= Beginning of Section =
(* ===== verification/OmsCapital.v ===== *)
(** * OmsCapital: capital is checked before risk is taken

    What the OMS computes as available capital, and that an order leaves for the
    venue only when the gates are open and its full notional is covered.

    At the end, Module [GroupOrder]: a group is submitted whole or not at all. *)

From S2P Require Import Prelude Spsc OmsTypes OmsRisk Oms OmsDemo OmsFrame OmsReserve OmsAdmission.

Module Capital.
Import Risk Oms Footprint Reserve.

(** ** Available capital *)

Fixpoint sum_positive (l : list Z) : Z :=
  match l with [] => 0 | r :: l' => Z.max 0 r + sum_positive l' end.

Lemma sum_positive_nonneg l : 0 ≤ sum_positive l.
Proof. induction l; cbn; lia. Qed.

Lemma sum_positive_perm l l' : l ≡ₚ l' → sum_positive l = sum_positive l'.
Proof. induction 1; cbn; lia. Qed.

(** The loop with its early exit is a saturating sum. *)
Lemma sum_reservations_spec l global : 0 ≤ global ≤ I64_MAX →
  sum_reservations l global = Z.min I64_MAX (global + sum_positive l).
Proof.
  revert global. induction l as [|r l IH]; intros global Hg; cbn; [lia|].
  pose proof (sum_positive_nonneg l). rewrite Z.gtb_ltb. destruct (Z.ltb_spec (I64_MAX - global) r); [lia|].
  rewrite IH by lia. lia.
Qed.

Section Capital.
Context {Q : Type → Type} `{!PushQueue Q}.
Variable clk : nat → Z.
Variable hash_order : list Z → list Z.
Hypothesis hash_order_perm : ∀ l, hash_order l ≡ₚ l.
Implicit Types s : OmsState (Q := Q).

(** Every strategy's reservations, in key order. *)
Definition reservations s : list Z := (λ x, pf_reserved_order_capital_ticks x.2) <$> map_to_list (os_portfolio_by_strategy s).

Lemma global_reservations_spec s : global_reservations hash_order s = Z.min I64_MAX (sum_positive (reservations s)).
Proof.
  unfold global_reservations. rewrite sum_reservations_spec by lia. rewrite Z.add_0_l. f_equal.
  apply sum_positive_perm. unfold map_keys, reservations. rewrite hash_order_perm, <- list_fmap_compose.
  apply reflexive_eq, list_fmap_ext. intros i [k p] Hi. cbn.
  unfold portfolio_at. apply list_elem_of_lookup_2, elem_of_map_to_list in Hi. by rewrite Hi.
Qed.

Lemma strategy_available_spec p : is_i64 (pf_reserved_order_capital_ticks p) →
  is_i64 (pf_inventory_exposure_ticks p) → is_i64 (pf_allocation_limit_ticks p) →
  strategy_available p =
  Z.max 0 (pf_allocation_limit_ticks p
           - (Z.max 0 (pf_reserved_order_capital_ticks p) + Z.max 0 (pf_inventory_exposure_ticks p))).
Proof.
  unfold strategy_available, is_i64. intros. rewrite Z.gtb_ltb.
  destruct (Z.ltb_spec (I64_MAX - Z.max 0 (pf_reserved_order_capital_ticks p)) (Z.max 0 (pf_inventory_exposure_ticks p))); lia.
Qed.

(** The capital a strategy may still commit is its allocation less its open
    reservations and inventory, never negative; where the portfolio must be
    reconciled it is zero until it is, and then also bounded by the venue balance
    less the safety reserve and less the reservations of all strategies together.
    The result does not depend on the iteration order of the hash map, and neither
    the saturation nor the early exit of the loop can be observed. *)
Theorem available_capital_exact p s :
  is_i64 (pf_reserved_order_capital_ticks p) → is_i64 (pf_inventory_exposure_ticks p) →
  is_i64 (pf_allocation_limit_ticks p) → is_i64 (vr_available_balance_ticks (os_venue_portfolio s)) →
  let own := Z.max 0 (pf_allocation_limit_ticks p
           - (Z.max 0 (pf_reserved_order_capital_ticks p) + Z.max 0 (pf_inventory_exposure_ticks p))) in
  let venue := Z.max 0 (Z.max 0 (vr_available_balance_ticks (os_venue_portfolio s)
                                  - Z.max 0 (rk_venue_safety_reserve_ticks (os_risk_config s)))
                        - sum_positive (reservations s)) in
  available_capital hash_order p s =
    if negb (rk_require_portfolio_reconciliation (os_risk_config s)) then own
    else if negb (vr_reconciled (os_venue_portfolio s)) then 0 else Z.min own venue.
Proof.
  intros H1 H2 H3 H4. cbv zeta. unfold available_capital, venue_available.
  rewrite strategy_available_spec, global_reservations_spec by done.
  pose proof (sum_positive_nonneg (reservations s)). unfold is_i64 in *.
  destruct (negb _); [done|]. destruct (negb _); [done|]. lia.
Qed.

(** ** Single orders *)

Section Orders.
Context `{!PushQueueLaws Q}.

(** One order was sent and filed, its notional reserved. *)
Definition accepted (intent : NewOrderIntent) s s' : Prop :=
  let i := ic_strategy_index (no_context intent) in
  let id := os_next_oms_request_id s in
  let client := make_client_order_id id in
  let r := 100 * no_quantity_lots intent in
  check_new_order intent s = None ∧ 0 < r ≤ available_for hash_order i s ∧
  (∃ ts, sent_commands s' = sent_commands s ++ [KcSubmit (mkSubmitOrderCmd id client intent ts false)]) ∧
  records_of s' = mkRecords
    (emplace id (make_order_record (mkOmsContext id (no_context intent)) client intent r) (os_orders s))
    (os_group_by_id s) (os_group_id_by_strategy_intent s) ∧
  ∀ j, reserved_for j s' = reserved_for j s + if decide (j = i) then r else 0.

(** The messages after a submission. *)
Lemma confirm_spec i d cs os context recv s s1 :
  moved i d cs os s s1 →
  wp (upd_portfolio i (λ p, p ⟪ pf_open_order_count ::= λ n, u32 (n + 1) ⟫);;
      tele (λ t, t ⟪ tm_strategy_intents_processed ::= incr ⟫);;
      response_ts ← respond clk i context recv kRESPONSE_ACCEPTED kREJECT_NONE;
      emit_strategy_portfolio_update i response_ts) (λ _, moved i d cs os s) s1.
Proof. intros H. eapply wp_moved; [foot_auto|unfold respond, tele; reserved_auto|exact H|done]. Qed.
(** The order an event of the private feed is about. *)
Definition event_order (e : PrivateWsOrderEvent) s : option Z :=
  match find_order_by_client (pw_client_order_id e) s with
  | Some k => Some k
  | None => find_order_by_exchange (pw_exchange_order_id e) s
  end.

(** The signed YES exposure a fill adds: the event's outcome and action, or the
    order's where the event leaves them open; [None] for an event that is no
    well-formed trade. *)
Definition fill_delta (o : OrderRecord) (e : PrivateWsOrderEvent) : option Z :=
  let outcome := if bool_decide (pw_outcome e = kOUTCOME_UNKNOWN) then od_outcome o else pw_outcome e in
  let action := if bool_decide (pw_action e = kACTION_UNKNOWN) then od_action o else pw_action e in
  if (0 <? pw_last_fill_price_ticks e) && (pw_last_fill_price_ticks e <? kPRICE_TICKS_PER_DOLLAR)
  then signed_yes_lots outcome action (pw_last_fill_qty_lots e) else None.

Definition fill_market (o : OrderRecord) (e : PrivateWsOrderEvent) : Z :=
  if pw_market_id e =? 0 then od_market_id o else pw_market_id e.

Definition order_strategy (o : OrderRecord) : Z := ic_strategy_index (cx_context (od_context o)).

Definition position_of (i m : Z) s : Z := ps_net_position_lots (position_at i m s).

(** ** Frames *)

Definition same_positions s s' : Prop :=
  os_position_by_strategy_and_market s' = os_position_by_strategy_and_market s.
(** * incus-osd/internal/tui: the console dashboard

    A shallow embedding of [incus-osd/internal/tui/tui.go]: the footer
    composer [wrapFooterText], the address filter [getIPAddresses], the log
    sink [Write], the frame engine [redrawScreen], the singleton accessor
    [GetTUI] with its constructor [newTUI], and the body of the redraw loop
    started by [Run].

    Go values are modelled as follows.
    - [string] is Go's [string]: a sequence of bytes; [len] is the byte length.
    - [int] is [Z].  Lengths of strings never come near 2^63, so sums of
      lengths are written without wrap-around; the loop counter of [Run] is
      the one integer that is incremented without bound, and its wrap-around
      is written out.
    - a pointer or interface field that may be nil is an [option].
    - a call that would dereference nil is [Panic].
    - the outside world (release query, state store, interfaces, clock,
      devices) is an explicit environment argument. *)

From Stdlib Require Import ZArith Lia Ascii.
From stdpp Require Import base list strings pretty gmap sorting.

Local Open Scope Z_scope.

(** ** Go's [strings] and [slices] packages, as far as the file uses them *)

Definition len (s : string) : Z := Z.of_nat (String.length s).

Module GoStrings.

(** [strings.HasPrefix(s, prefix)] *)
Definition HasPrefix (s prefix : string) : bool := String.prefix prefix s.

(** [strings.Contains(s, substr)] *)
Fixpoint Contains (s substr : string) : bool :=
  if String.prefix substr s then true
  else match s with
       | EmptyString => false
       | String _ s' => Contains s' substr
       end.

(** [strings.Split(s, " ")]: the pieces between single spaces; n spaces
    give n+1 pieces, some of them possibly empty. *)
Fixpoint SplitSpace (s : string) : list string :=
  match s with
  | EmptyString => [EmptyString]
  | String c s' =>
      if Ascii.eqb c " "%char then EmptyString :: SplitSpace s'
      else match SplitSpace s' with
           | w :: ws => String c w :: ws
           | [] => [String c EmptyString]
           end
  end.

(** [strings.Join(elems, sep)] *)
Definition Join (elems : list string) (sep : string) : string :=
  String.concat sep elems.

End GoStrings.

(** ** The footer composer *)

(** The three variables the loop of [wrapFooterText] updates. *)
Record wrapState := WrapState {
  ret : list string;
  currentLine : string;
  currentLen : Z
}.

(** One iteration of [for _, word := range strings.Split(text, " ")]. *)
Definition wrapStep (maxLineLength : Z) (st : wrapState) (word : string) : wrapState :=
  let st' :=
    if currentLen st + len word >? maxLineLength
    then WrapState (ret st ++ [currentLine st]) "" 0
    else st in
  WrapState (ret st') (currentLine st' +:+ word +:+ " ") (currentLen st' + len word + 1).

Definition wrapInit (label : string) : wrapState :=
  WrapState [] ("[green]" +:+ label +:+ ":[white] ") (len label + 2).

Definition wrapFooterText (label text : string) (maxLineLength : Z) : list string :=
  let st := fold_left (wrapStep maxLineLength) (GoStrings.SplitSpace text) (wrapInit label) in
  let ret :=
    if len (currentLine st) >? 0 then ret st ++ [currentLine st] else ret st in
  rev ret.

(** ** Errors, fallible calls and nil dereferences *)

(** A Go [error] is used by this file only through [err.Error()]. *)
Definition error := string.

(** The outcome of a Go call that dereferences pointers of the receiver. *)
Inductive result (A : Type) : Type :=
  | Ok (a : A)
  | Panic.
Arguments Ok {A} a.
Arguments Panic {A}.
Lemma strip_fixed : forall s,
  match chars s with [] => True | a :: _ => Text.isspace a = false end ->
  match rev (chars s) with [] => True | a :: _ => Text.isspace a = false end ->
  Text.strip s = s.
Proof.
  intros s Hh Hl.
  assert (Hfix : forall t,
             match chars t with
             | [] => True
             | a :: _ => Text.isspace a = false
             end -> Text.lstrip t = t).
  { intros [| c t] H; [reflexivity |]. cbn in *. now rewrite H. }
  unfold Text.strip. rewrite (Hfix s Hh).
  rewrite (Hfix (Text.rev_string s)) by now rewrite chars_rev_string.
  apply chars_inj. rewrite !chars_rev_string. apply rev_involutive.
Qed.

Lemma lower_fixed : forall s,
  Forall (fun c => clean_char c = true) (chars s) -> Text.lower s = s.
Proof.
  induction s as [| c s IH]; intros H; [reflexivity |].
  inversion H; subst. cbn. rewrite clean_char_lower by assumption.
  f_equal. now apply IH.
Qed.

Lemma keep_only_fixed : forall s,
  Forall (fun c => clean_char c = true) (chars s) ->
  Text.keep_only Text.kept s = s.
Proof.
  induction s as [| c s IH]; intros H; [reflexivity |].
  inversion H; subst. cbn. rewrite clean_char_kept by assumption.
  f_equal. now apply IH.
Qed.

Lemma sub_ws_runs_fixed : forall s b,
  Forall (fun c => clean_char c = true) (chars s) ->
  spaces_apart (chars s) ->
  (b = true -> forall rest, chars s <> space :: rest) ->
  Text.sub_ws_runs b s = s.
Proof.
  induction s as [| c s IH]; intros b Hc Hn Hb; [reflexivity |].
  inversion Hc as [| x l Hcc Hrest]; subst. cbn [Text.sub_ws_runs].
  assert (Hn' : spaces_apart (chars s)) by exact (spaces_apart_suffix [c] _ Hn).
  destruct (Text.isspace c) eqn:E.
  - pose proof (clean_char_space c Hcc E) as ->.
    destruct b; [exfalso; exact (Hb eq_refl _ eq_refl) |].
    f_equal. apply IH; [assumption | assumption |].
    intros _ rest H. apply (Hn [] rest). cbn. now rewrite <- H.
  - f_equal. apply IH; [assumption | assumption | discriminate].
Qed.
= End of Section =
● **WORK ITEM**
Each line from the first line of the listing through the line containing "venue only when" must be set down exactly; no other line belongs in the answer.

● **RESULT**
(* ===== verification/OmsCapital.v ===== *)
(** * OmsCapital: capital is checked before risk is taken

    What the OMS computes as available capital, and that an order leaves for the
    venue only when the gates are open and its full notional is covered.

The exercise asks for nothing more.